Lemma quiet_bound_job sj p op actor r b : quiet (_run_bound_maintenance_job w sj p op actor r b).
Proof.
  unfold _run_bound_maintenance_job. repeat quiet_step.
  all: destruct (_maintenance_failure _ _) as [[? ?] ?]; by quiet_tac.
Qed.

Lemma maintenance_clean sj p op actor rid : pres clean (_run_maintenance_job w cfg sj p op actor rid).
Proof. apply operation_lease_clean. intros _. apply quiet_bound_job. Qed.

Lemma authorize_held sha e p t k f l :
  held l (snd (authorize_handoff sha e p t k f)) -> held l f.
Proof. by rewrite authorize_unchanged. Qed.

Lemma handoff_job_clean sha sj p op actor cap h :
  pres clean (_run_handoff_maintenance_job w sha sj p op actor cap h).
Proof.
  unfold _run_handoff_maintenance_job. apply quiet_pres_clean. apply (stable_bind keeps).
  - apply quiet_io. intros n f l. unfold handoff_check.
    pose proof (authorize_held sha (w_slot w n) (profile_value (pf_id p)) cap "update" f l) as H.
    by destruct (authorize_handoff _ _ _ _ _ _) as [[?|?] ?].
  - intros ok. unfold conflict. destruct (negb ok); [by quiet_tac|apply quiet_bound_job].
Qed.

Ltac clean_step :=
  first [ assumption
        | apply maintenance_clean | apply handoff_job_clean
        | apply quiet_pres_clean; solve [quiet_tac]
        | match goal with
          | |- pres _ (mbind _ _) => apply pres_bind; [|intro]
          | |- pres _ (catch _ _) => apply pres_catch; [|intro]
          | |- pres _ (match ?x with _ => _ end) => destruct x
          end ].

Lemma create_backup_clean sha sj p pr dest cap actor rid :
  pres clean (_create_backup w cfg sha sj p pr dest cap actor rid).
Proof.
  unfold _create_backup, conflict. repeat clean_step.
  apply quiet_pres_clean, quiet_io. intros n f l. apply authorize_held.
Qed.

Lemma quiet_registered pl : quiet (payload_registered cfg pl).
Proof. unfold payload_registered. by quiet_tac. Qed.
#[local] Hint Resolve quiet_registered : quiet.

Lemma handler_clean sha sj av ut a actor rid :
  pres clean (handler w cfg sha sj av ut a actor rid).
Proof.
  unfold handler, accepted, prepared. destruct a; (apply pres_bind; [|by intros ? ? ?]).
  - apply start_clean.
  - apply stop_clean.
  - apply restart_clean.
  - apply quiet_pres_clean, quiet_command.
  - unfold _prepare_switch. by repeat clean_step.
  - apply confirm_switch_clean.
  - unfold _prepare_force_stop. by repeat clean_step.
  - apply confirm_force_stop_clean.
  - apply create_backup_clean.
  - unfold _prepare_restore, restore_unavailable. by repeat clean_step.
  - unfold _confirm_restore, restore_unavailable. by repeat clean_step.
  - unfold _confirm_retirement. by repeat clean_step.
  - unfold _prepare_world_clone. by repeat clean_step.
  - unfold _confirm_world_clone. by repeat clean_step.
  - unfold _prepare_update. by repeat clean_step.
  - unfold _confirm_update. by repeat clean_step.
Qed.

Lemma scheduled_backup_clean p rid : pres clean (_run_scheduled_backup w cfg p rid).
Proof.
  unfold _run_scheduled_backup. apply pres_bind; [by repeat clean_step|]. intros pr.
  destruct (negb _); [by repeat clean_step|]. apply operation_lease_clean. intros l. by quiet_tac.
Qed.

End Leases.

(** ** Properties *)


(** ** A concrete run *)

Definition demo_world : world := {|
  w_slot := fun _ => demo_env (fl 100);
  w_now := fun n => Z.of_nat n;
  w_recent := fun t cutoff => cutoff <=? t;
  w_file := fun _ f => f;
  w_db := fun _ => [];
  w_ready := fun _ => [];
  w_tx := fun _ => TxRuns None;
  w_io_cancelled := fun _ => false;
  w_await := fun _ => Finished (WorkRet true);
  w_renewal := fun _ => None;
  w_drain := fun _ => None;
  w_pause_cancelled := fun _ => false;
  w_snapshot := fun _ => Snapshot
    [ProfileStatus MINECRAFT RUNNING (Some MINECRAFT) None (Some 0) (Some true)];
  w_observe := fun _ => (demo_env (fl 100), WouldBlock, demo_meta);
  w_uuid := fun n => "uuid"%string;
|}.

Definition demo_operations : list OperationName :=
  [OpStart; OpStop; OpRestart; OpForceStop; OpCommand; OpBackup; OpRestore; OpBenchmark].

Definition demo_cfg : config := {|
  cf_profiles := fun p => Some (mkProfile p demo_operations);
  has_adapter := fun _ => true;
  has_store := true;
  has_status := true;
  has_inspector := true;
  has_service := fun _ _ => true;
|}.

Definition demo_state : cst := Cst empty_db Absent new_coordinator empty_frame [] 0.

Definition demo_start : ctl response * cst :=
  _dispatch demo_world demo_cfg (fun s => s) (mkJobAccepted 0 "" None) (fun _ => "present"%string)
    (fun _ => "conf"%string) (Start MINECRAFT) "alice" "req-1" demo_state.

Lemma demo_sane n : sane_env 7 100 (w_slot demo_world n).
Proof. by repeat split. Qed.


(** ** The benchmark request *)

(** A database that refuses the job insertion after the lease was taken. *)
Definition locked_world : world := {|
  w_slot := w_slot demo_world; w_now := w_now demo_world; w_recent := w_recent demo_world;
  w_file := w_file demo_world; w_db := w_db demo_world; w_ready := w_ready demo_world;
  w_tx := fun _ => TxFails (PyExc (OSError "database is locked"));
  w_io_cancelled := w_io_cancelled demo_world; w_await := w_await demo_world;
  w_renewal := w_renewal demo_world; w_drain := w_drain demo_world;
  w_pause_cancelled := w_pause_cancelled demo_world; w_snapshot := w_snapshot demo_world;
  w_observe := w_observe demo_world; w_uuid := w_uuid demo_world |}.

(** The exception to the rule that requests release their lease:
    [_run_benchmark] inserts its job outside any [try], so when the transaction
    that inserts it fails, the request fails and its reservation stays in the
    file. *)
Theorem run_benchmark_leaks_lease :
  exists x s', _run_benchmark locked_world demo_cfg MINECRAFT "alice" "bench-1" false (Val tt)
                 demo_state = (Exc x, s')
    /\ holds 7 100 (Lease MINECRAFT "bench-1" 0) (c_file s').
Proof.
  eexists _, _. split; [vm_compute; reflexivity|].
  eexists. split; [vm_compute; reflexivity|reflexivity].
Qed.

----

Task instructions. Only lines holding the word "actor" belong in the answer; copy all of them from the records.

Solution to this exercise.
Lemma quiet_bound_job sj p op actor r b : quiet (_run_bound_maintenance_job w sj p op actor r b).
Lemma maintenance_clean sj p op actor rid : pres clean (_run_maintenance_job w cfg sj p op actor rid).
Lemma handoff_job_clean sha sj p op actor cap h :
  pres clean (_run_handoff_maintenance_job w sha sj p op actor cap h).
Lemma create_backup_clean sha sj p pr dest cap actor rid :
  pres clean (_create_backup w cfg sha sj p pr dest cap actor rid).
Lemma handler_clean sha sj av ut a actor rid :
  pres clean (handler w cfg sha sj av ut a actor rid).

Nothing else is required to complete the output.